|
Um projeto de salvação
de uma escola pública nasceu numa despretensiosa festa
e acabou virando, segunda-feira, uma referência nacional.
Ex-alunos da escola estadual Antônio
Alves Cruz, em Pinheiros, resolveram fazer, em 2000, um jantar
para se divertir e lembrar os velhos tempos de adolescentes.
A alegria se desfez quando eles, todos com mais de 40 anos,
resolveram visitar, antes da festa, a escola.
Nada fazia lembrar os velhos tempos,
quando havia aulas de teatro, oficinas de fotografia, ateliês
de arte, debates políticos e literários, numa
efervescência típica dos anos 60 e 70. Com aquele
nível educacional, não surpreenderia que Zyun
Masuda, então estudante do Alves Cruz, pudesse entrar
no concorrido curso de Medicina da USP, apesar de ser de uma
escola pública. "Chegamos a ter brigas feias,
quase saindo no braço, por causa de Capitu, quando
discutíamos o livro Dom Casmurro", lembra Masuda.

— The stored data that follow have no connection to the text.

Lemma NoDup_concat_each {A : Type} (ls : list (list A)) :
  NoDup (concat ls) -> Forall (@NoDup A) ls.
Proof.
  induction ls as [|l ls IH]; cbn; intros H; constructor.
  - apply NoDup_app_remove_r in H. exact H.
  - apply IH. apply NoDup_app_remove_l in H. exact H.
Qed.

Section PublishMore.

Variable SubscriptionNotification : Type.
Variable stringify : SubscriptionNotification -> string.
Variable notificationChannelType : SubscriptionNotification -> string.
Variable v4 : nat -> string.

Local Abbreviation commandOf := (batchCommand stringify notificationChannelType v4).
Local Abbreviation publishOf := (publish stringify notificationChannelType v4).

(** One command: its ids are the next ids of the generator, one per
    notification of the batch, and its entries follow the batch. *)
Lemma batchCommand_spec topicArn batch n :
  idsOf (fst (commandOf topicArn batch n)) = map v4 (seq n (length batch))
  /\ snd (commandOf topicArn batch n) = n + length batch
  /\ messagesOf (fst (commandOf topicArn batch n)) = map stringify batch
  /\ channelTypesOf (fst (commandOf topicArn batch n))
     = map notificationChannelType batch
  /\ TopicArn (fst (commandOf topicArn batch n)) = topicArn.
Proof.
  unfold batchCommand, idsOf, messagesOf, channelTypesOf.
  match goal with |- context [mapGen ?f batch] => set (F := f) end.
  unfold gbind.
  assert (H : forall b m,
             map Id (fst (mapGen F b m)) = map v4 (seq m (length b))
             /\ snd (mapGen F b m) = m + length b
             /\ map Message (fst (mapGen F b m)) = map stringify b
             /\ map MessageAttributes_channelType_StringValue (fst (mapGen F b m))
                = map notificationChannelType b).
  { induction b as [|x xs IH]; intros m.
    - cbn. repeat split; lia.
    - rewrite mapGen_cons. cbn [fst snd map length seq].
      change (snd (F x m)) with (S m).
      destruct (IH (S m)) as [Hi [Hs [Hm Hc]]].
      rewrite Hi, Hs, Hm, Hc. repeat split; lia. }
  specialize (H batch n). destruct (mapGen F batch n) as [es n'].
  cbn [fst snd] in *. unfold ret. cbn [fst snd PublishBatchRequestEntries TopicArn].
  destruct H as [Hi [Hs [Hm Hc]]]. repeat split; assumption.
Qed.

Atônitos, eles viram a lembrança
caindo aos pedaços. Paredes e muros pichados, salas
vazias, laboratórios abandonados, em meio ao rodízio
de desesperançados diretores e professores. Souberam
que o governo estadual planejava fechá-la, por falta
de alunos.
Aproveitaram a festa para, em vez
de lembrar velhos tempos, planejar novos tempos. Criaram a
Associação Fênix - referência ao
pássaro mitológico que ressurgia de suas próprias
cinzas. "Sentia-me em dívida com a escola. Não
fosse o Alves Cruz, não teria chegado onde cheguei",
diz Masuda, indicado presidente da associação.
Até chegar naquela escola, ele nem sequer falava português
direito.
Levantaram recursos para reformar
o prédio, implantaram programas extracurriculares de
artes, esportes e informática. Chamaram o Ballet Stagium
para ensinar dança. Fizeram parcerias com faculdades
da Universidade de São Paulo para capacitar os professores.
Duplicou o número de alunos,
atraídos pela qualidade de ensino -e se afastou o risco
de fechamento do Alves Cruz. Nesta segunda-feira, veio o reconhecimento
nacional. A Associação Fênix foi escolhida
pelo prêmio Itaú-Unicef, entre 1.824 projetos
brasileiros, uma das dez mais interessantes experiências
para melhorar a educação pública.
Coluna originalmente publicada na
Folha de S. Paulo, às quartas-feiras.